[[ Provided records open ]]
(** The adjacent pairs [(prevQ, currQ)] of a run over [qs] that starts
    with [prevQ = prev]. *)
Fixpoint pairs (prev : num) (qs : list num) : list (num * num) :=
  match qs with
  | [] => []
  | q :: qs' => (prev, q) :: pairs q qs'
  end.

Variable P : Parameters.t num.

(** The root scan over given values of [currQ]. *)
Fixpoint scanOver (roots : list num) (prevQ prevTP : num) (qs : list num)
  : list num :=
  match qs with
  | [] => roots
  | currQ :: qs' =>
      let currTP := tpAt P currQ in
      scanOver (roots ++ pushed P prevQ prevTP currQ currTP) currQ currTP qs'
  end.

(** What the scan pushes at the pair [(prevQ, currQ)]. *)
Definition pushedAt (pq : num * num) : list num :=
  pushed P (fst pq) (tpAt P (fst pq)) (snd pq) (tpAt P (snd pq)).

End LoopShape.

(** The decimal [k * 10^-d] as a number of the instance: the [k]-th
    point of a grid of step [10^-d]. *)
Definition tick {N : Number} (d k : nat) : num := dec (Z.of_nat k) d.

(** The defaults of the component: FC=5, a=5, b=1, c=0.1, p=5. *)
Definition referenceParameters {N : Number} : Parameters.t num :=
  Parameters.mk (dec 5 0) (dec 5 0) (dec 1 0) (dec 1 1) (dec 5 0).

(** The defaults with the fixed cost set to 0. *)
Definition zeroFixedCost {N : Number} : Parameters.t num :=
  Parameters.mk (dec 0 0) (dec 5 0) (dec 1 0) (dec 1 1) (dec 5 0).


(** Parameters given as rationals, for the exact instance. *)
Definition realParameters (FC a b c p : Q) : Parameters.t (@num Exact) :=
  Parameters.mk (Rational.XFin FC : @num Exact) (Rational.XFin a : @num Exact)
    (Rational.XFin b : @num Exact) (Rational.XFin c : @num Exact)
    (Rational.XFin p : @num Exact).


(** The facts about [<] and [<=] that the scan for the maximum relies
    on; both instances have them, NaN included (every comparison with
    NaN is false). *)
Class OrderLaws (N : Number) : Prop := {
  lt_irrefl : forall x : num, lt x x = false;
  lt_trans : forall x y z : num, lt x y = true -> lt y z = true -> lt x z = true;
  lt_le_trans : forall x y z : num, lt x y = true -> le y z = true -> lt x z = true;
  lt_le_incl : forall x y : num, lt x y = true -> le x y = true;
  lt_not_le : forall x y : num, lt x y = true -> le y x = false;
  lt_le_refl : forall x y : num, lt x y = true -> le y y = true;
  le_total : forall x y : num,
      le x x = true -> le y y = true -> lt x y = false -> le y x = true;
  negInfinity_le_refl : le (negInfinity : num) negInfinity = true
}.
[[ Provided records closed ]]
[[ Provided records open ]]
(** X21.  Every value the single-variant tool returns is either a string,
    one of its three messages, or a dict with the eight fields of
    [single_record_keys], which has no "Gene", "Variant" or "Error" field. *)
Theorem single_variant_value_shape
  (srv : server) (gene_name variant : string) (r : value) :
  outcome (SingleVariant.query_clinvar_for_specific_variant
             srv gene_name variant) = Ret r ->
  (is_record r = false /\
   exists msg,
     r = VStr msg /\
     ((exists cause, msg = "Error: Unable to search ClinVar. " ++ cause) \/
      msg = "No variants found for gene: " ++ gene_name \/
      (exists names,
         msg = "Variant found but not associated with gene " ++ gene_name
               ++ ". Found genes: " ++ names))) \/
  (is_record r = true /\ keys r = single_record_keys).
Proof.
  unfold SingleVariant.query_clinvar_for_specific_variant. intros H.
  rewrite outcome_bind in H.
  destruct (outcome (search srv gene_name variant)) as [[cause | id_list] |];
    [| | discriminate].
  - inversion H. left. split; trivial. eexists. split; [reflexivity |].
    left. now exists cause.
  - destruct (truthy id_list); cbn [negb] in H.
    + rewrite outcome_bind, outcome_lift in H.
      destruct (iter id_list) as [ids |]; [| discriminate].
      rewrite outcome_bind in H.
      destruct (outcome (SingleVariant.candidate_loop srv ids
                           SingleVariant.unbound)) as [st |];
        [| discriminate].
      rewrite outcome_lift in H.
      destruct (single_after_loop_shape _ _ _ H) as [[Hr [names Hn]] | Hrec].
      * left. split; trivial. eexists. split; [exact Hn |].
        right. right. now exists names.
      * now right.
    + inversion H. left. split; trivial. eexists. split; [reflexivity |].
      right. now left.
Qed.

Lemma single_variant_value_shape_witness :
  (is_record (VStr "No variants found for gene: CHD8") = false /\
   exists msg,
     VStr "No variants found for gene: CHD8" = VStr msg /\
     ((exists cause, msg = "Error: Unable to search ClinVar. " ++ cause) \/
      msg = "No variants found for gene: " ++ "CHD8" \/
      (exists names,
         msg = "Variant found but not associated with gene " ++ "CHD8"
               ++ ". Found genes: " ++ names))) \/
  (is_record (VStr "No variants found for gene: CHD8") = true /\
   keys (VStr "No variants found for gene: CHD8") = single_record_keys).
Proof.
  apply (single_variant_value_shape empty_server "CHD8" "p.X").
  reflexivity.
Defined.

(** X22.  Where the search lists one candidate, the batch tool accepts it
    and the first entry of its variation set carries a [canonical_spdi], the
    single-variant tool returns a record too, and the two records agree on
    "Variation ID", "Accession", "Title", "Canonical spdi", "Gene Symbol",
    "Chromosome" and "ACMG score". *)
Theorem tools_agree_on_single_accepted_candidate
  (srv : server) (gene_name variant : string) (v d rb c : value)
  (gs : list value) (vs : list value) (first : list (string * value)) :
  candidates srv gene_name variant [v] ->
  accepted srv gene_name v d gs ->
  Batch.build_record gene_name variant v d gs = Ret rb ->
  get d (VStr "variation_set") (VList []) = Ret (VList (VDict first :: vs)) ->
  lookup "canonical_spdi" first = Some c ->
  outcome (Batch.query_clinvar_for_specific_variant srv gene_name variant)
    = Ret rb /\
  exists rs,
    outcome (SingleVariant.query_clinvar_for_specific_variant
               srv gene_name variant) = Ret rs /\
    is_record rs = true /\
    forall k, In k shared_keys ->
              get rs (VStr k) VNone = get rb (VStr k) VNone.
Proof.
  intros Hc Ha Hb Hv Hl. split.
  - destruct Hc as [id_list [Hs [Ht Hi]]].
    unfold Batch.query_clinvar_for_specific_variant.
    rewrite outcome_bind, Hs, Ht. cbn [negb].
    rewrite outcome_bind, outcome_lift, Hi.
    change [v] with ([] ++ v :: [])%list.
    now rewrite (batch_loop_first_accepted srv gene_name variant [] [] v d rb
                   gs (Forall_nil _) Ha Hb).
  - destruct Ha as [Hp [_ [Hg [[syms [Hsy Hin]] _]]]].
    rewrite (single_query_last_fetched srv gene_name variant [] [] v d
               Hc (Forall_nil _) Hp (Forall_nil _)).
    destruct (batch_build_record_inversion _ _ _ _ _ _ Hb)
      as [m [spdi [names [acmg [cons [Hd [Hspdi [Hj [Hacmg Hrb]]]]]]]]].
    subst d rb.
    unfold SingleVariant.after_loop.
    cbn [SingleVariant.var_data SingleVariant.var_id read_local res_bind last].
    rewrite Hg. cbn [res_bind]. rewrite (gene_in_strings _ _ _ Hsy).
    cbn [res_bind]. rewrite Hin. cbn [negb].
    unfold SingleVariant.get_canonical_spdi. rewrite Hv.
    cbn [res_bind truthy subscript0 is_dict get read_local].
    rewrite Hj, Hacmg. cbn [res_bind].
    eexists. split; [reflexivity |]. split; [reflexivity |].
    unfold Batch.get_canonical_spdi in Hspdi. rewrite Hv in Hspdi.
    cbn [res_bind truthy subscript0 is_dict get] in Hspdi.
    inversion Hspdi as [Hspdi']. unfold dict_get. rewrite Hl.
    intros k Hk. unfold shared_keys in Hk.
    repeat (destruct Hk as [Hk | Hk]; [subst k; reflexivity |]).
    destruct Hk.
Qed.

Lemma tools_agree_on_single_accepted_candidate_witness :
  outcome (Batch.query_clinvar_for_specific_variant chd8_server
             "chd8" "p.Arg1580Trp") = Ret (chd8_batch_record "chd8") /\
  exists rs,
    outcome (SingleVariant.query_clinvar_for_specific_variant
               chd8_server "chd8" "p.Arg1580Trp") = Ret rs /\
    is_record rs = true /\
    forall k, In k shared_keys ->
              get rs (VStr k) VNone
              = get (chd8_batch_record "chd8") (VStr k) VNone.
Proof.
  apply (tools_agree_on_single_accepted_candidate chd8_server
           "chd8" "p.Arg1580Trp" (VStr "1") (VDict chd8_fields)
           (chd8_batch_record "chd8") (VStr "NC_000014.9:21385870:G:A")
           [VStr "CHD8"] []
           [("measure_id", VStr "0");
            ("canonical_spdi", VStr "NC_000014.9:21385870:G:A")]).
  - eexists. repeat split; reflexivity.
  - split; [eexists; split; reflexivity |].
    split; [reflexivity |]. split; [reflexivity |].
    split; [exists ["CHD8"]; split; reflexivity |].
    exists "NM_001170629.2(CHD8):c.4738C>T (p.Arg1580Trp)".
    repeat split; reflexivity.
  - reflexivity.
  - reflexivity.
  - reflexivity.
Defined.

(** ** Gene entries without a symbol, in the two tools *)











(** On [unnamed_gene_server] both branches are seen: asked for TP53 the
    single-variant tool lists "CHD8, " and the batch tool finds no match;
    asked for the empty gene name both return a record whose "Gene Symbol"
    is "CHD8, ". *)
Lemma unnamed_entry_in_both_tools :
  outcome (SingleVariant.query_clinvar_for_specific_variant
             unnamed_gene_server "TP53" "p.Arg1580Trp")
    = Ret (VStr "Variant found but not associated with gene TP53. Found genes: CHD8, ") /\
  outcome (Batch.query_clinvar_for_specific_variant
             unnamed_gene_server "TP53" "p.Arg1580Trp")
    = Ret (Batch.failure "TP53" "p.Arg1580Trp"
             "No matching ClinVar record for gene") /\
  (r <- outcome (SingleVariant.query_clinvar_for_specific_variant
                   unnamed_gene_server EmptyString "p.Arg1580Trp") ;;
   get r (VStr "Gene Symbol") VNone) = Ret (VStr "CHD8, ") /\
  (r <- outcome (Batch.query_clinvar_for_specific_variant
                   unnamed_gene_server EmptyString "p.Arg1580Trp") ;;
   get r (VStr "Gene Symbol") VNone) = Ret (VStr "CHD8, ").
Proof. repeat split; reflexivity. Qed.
[[ Provided records closed ]]
Exercise goal: What you give back must be the stretch above, starting at the line with "(** The adjacent" and ending at the line with "let currTP := tpAt P currQ in", copied exactly.

Exercise solution:
(** The adjacent pairs [(prevQ, currQ)] of a run over [qs] that starts
    with [prevQ = prev]. *)
Fixpoint pairs (prev : num) (qs : list num) : list (num * num) :=
  match qs with
  | [] => []
  | q :: qs' => (prev, q) :: pairs q qs'
  end.

Variable P : Parameters.t num.

(** The root scan over given values of [currQ]. *)
Fixpoint scanOver (roots : list num) (prevQ prevTP : num) (qs : list num)
  : list num :=
  match qs with
  | [] => roots
  | currQ :: qs' =>
      let currTP := tpAt P currQ in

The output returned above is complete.